Ever since abandoning the virtual scan of processes, for scalability
reasons, swap space has been a little more fragmented than before.
This can lead to the situation where a large memory user is killed,
swap space ends up full of "holes" and swapin readahead is totally
ineffective.

On my home system, after killing a leaky firefox it took over an
hour to page just under 2GB of memory back in, slowing the virtual
machines down to a crawl.

This patch makes swapin readahead simply skip over holes, instead
of stopping at them.  This allows the system to swap things back in
at rates of several MB/second, instead of a few hundred kB/second.

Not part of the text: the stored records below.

(** * pybioclim: sampling of BIOCLIM raster layers ([src/get_data.py])

    A shallow embedding of [get_data.py] and the properties of its three
    sampling operations [get_values], [get_average] and
    [get_spatial_variance].

    Conventions of the embedding.
    - Python numbers (the cells of the raster, coordinates, radii, the
      results) are exact rationals [Q]; [float(x)] is the identity, so
      rounding of binary floating point is abstracted away.  [get_average]
      adds the cells exactly; [get_average_with] takes the addition of the
      numpy scalars as a parameter, for element types in which it is not
      exact.
    - The module-level dictionaries [loaded_datasets] and [metadata] form
      the state that every operation threads; an exception leaves the
      state as it was when it was raised.
    - Calls that leave the module ([find_data], [gdal.Open],
      [read_header]) are parameters of the development and are recorded
      in a ghost [trace], which no operation reads. *)

From Stdlib Require Import QArith Qround Qabs.
From stdpp Require Import base gmap strings list.

Local Open Scope string_scope.

(** ** Python values *)

Inductive exn : Type :=
| Exception (msg : string)
| KeyError (key : string)
| IndexError.

Inductive result (A : Type) : Type :=
| Ok (a : A)
| Raise (e : exn).
Arguments Ok {A} a.
Arguments Raise {A} e.

Definition bindR {A B} (m : result A) (k : A → result B) : result B :=
  match m with
  | Ok a => k a
  | Raise e => Raise e
  end.

Notation "x <~ m ;; k" := (bindR m (fun x => k))
  (at level 100, m at next level, right associativity).

(** A list comprehension whose element expression can raise. *)
Fixpoint mapR {A B} (f : A → result B) (l : list A) : result (list B) :=
  match l with
  | [] => Ok []
  | x :: l' => y <~ f x ;; ys <~ mapR f l' ;; Ok (y :: ys)
  end.
(** X7.  With a next page in the document, [next_page] and then
    [prev_page] both return and come back to the page number, with the
    document and the scale as before, the rectangle of that page in the
    viewer, no selection, and two [None] emitted. *)
Theorem next_then_prev :
  forall (m : MainWindow.t) (d : Document),
    MainWindow.doc m = Some d ->
    (0 <= MainWindow.current_page_index m < page_count d - 1)%Z ->
    exists m1 m2 p,
      MainWindow.next_page m = Ok m1 /\
      MainWindow.current_page_index m1 = (MainWindow.current_page_index m + 1)%Z /\
      MainWindow.prev_page m1 = Ok m2 /\
      MainWindow.current_page_index m2 = MainWindow.current_page_index m /\
      MainWindow.doc m2 = Some d /\
      MainWindow.scale_factor m2 = MainWindow.scale_factor m /\
      nth_error d (Z.to_nat (MainWindow.current_page_index m)) = Some p /\
      PdfViewerWidget.page_rect (MainWindow.viewer m2) = Some (rect p) /\
      PdfViewerWidget._pdf_selection (MainWindow.viewer m2) = None /\
      MainWindow.emitted m2 = (MainWindow.emitted m ++ [None; None])%list.
Proof.
  intros m d Hd Hi.
  assert (Ht : doc_truthy d = true).
  { destruct d; [cbn in Hi; lia | reflexivity]. }
  destruct (turn_page m d (MainWindow.current_page_index m + 1) Hd)
    as (m1 & p1 & H1 & _ & D1 & I1 & S1 & _ & _ & _ & E1 & _); [lia|].
  destruct (turn_page m1 d (MainWindow.current_page_index m1 - 1) D1)
    as (m2 & p & H2 & N2 & D2 & I2 & S2 & P2 & _ & L2 & E2 & _); [lia|].
  exists m1, m2, p.
  split.
  { unfold MainWindow.next_page. rewrite Hd, Ht.
    replace (MainWindow.current_page_index m <? page_count d - 1)%Z with true
      by (symmetry; apply Z.ltb_lt; lia).
    exact H1. }
  split; [exact I1|].
  split.
  { unfold MainWindow.prev_page, MainWindow.has_pages. rewrite D1, Ht.
    replace (0 <? MainWindow.current_page_index m1)%Z with true
      by (symmetry; apply Z.ltb_lt; lia).
    exact H2. }
  replace (MainWindow.current_page_index m1 - 1)%Z
    with (MainWindow.current_page_index m) in * by lia.
  rewrite E2, E1, <- app_assoc.
  repeat split; try assumption. congruence.
Qed.
(** X20.  [validateSchema()] succeeds exactly when [schema] is an
    object and its [fields], when truthy, are an array of which
    every element has a truthy [name] and a truthy [type]; in
    particular it accepts the empty schema the constructor fills in. *)
Theorem validateSchema_accepts (this : bag) :
  let schema := get this "schema" in
  let fields := Runtime.property schema "fields" in
  (Dataset.validateSchema this = Ok tt <->
   truthy schema = true /\ Runtime.typeof_object schema = true /\
   (truthy fields = false \/
    exists l, fields = VArr l /\
              Forall (fun field => truthy (Runtime.property field "name") = true /\
                                   truthy (Runtime.property field "type") = true) l))
  /\
  (forall env data,
      truthy (get data "schema") = false ->
      Dataset.validateSchema (Dataset.constructor env data) = Ok tt).
Proof.
  intros schema fields. split.
  - unfold Dataset.validateSchema. fold schema. fold fields.
    destruct (truthy schema) eqn:Hs; cbn [negb orb]; [|by intuition discriminate].
    destruct (Runtime.typeof_object schema) eqn:Ho; cbn [negb orb];
      [|by intuition discriminate].
    destruct fields as [| | | | | | |l|] eqn:Hf; cbn [truthy Runtime.isArray negb andb].
    all: try (split; [intros _; split_and!; [done..| by left] | done]).
    all: try (split; [discriminate | intros (_ & _ & [[=]|(l & [=] & _)])]).
    + destruct b; cbn [negb andb].
      * split; [discriminate | intros (_ & _ & [[=]|(l & [=] & _)])].
      * split; [intros _; split_and!; [done..| by left] | done].
    + destruct (negb (qc_eqb q (qc 0))) eqn:Hq; cbn [negb andb].
      * split; [discriminate | intros (_ & _ & [[=]|(l & [=] & _)])].
      * split; [intros _; split_and!; [done..| by left] | done].
    + destruct (negb (String.eqb s "")) eqn:Hq; cbn [negb andb].
      * split; [discriminate | intros (_ & _ & [[=]|(l & [=] & _)])].
      * split; [intros _; split_and!; [done..| by left] | done].
    + rewrite validateSchema_fields_ok. split.
      * intros H. split_and!; [done..|]. right. by exists l.
      * intros (_ & _ & [[=]|(l' & [= <-] & H)]). done.
  - intros env data Hfalsy.
    unfold Dataset.validateSchema.
    rewrite Dataset_field_table by (cbn; tauto). unfold or. rewrite Hfalsy. reflexivity.
Qed.

(** ** The same filter, counted and listed *)

Section Filters.
Import BaseRepository.

Lemma where_conditions_agree entries : forall conds p1 p2 n,
  (fold_left findAll_condition entries (conds, p1, n)).1.1
    = (fold_left count_condition entries (conds, p2, n)).1.1 /\
  (fold_left findAll_condition entries (conds, p1, n)).2 = n + length entries.
Proof.
  induction entries as [|[k v] entries IH]; intros conds p1 p2 n; cbn [fold_left length].
  - cbn. split; [reflexivity|lia].
  - destruct v; cbn [findAll_condition count_condition];
      match goal with
      | |- (fold_left _ _ (?c, ?q1, _)).1.1 = (fold_left _ _ (_, ?q2, _)).1.1 /\ _ =>
          destruct (IH c q1 q2 (S n)) as [-> ->]; split; [reflexivity|lia]
      end.
Qed.

Lemma findAll_binds entries : forall conds ps n,
  (fold_left findAll_condition entries (conds, ps, n)).1.2
  = (ps ++ spread bound entries)%list.
Proof.
  induction entries as [|[k v] entries IH]; intros conds ps n; cbn [fold_left].
  - unfold spread. cbn. by rewrite app_nil_r.
  - unfold spread in *. cbn [List.map concat snd].
    destruct v; cbn [findAll_condition bound]; rewrite IH, <- app_assoc; reflexivity.
Qed.

Lemma count_binds entries : forall conds ps n,
  (fold_left count_condition entries (conds, ps, n)).1.2
  = (ps ++ spread (fun v => v) entries)%list.
Proof.
  induction entries as [|[k v] entries IH]; intros conds ps n; cbn [fold_left].
  - unfold spread. cbn. by rewrite app_nil_r.
  - unfold spread in *. cbn [List.map concat snd].
    destruct v; cbn [count_condition]; rewrite IH, <- app_assoc; reflexivity.
Qed.

End Filters.

Lemma string_app_nil_r (a : string) : a +:+ "" = a.
Proof.
  induction a as [|x a IH]; [done|].
  change (String x (a +:+ "") = String x a). by rewrite IH.
Qed.

(** X21.  [count(where)] and [findAll({where, ...})] filter alike: the
    text after the table name is the same WHERE clause in both, which
    [findAll] follows with ORDER BY and with LIMIT and OFFSET numbered
    after the entries of [where]; both bind the same values for the
    entries, except that [findAll] hands a Date over as its ISO string
    and [count] as it is, and [findAll] binds limit and offset last. *)
Theorem count_filters_like_findAll (C : class) (options : BaseRepository.Options) :
  let entries := default [] (BaseRepository.where_ options) in
  let n := length entries in
  exists clause,
    text (BaseRepository.count_stmt C entries)
    = "SELECT COUNT(*) as count FROM " +:+ tableName C +:+ clause /\
    text (BaseRepository.findAll_stmt C options)
    = "SELECT * FROM " +:+ tableName C +:+ clause +:+
      " ORDER BY " +:+
      to_string (BaseRepository.or_default (VStr "createdAt") (BaseRepository.orderBy options))
      +:+ " " +:+
      to_string (BaseRepository.or_default (VStr "DESC") (BaseRepository.order options)) +:+
      " LIMIT " +:+ BaseRepository.placeholder (n + 1) +:+ " OFFSET " +:+ BaseRepository.placeholder (n + 2) /\
    params (BaseRepository.count_stmt C entries)
    = List.map PValue (BaseRepository.spread (fun v => v) entries) /\
    params (BaseRepository.findAll_stmt C options)
    = List.map PValue
        (BaseRepository.spread BaseRepository.bound entries ++
         [BaseRepository.or_default (num 50) (BaseRepository.limit options);
          BaseRepository.or_default (num 0) (BaseRepository.offset options)]).
Proof.
  intros entries n. unfold BaseRepository.count_stmt, BaseRepository.findAll_stmt.
  fold entries.
  destruct (where_conditions_agree entries [] [] [] 1) as [Hconds Hindex].
  pose proof (findAll_binds entries [] [] 1) as Hfind.
  pose proof (count_binds entries [] [] 1) as Hcount.
  destruct (fold_left BaseRepository.findAll_condition entries ([], [], 1))
    as [[conds ps] index].
  destruct (fold_left BaseRepository.count_condition entries ([], [], 1))
    as [[conds' ps'] index'].
  cbn in Hconds, Hindex, Hfind, Hcount. subst conds' index ps ps'.
  replace (n + 1) with (S (length entries)) by (unfold n; lia).
  replace (n + 2) with (S (S (length entries))) by (unfold n; lia).
  exists (match conds with
          | [] => ""
          | _ => " WHERE " +:+ String.concat " AND " conds
          end).
  cbn [text params].
  destruct conds as [|cond conds]; split_and!; try reflexivity;
    rewrite ?string_app_nil_r, ?string_app_assoc; reflexivity.
Qed.

(** ** The columns a correlation is inserted with *)

(** X22.  A correlation built from data that names no [isValid] and no
    [isSignificant] is inserted with these two columns after the
    declared ones: [toJSON()] adds them, [toDatabase()] keeps them, and
    [create] reads both from the instance, where they are the methods
    of the class, so the two last parameters of the INSERT are functions,
    not values. *)
Theorem create_binds_methods_of_correlation (is_iso_date : string -> bool)
        (W : BaseRepository.World) (s : BaseRepository.State) (data : bag) (row : json) :
  let M := Correlation.model is_iso_date in
  let instance := new M (BaseRepository.reading W (BaseRepository.tick s)) data in
  data !! "isValid" = None ->
  data !! "isSignificant" = None ->
  call_validate M instance = Ok tt ->
  call_toDatabase M instance = Ok row ->
  exists declared st,
    BaseRepository.issued (BaseRepository.create W M data s).2
      = (BaseRepository.issued s ++ [st])%list /\
    Forall (fun k => In k (schema_keys Correlation.schema)) declared /\
    text st = BaseRepository.create_text M (declared ++ ["isValid"; "isSignificant"]) /\
    params st
    = (List.map (read M instance) declared
       ++ [PMethod "isValid"; PMethod "isSignificant"])%list.
Proof.
  intros M instance HisValid HisSignificant Hvalid Hrow.
  destruct (create_issues W M data s row Hvalid Hrow) as [Hissued _].
  unfold call_toDatabase, send in Hrow. destruct (instance !! "toDatabase"); [done|].
  apply Correlation_toDatabase in Hrow as (_ & Hkeys & _).
  set (declared :=
         List.filter (fun key => negb (String.eqb key "id"))
           (List.filter (fun k => negb (is_undefined (get instance k)))
              (schema_keys Correlation.schema))).
  assert (Hcolumns : BaseRepository.insert_columns row
                     = (declared ++ ["isValid"; "isSignificant"])%list).
  { unfold BaseRepository.insert_columns. rewrite Hkeys. fold instance.
    rewrite List.filter_app. reflexivity. }
  exists declared, (BaseRepository.create_stmt M instance row).
  split; [exact Hissued|]. split.
  { apply List.Forall_forall. intros k Hk. unfold declared in Hk.
    rewrite !filter_In in Hk. tauto. }
  unfold BaseRepository.create_stmt. cbn [text params]. rewrite Hcolumns.
  split; [reflexivity|]. rewrite List.map_app. f_equal.
  assert (Hmethod : forall m, In m ["isValid"; "isSignificant"] -> data !! m = None ->
                              read M instance m = PMethod m).
  { intros m Hm Hdata. unfold read, instance. cbn [new M Correlation.model].
    rewrite Correlation_other, constructor_lookup, Hdata
      by (cbn in Hm |- *; intuition (subst; discriminate)).
    destruct Hm as [<-|[<-|[]]]; reflexivity. }
  cbn [List.map]. rewrite !Hmethod by (done || cbn; tauto). reflexivity.
Qed.

(** The witness of X22: the correlation of the scenario. *)
Lemma create_binds_methods_of_correlation_witness :
  exists declared st,
    BaseRepository.issued
      (BaseRepository.create (Sample.world []) (Correlation.model Sample.iso_utc)
         (Sample.payload Sample.id2 Sample.id3) Sample.start).2
      = (BaseRepository.issued Sample.start ++ [st])%list /\
    Forall (fun k => In k (schema_keys Correlation.schema)) declared /\
    text st = BaseRepository.create_text (Correlation.model Sample.iso_utc)
                (declared ++ ["isValid"; "isSignificant"]) /\
    params st
    = (List.map (read (Correlation.model Sample.iso_utc)
                   (new (Correlation.model Sample.iso_utc) Sample.env0
                      (Sample.payload Sample.id2 Sample.id3))) declared
       ++ [PMethod "isValid"; PMethod "isSignificant"])%list.
Proof.
  assert (exists row,
             call_toDatabase (Correlation.model Sample.iso_utc)
               (new (Correlation.model Sample.iso_utc) Sample.env0
                  (Sample.payload Sample.id2 Sample.id3)) = Ok row) as [row Hrow]
    by (eexists; vm_compute; reflexivity).
  assert (HisValid : Sample.payload Sample.id2 Sample.id3 !! "isValid" = None)
    by (vm_compute; reflexivity).
  assert (HisSignificant : Sample.payload Sample.id2 Sample.id3 !! "isSignificant" = None)
    by (vm_compute; reflexivity).
  assert (Hvalid : call_validate (Correlation.model Sample.iso_utc)
                     (new (Correlation.model Sample.iso_utc) Sample.env0
                        (Sample.payload Sample.id2 Sample.id3)) = Ok tt)
    by (vm_compute; reflexivity).
  exact (create_binds_methods_of_correlation Sample.iso_utc (Sample.world []) Sample.start
           (Sample.payload Sample.id2 Sample.id3) row HisValid HisSignificant Hvalid Hrow).
Defined.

The checks done in valid_swaphandles are already done in 
read_swap_cache_async as well, allowing us to remove a fair amount
of code.

Signed-off-by: Rik van Riel <riel@redhat.com>
---
-v4: fix typos caught by Adrian Drzewieki - somehow the code still worked...
-v3: chainsawed out even more stuff we don't need
-v2: cleanups suggested by Mel Gorman
     skip swap offset zero
 include/linux/swap.h |    1 -
 mm/swap_state.c      |   24 ++++++++++------------
 mm/swapfile.c        |   52 --------------------------------------------------
 3 files changed, 11 insertions(+), 66 deletions(-)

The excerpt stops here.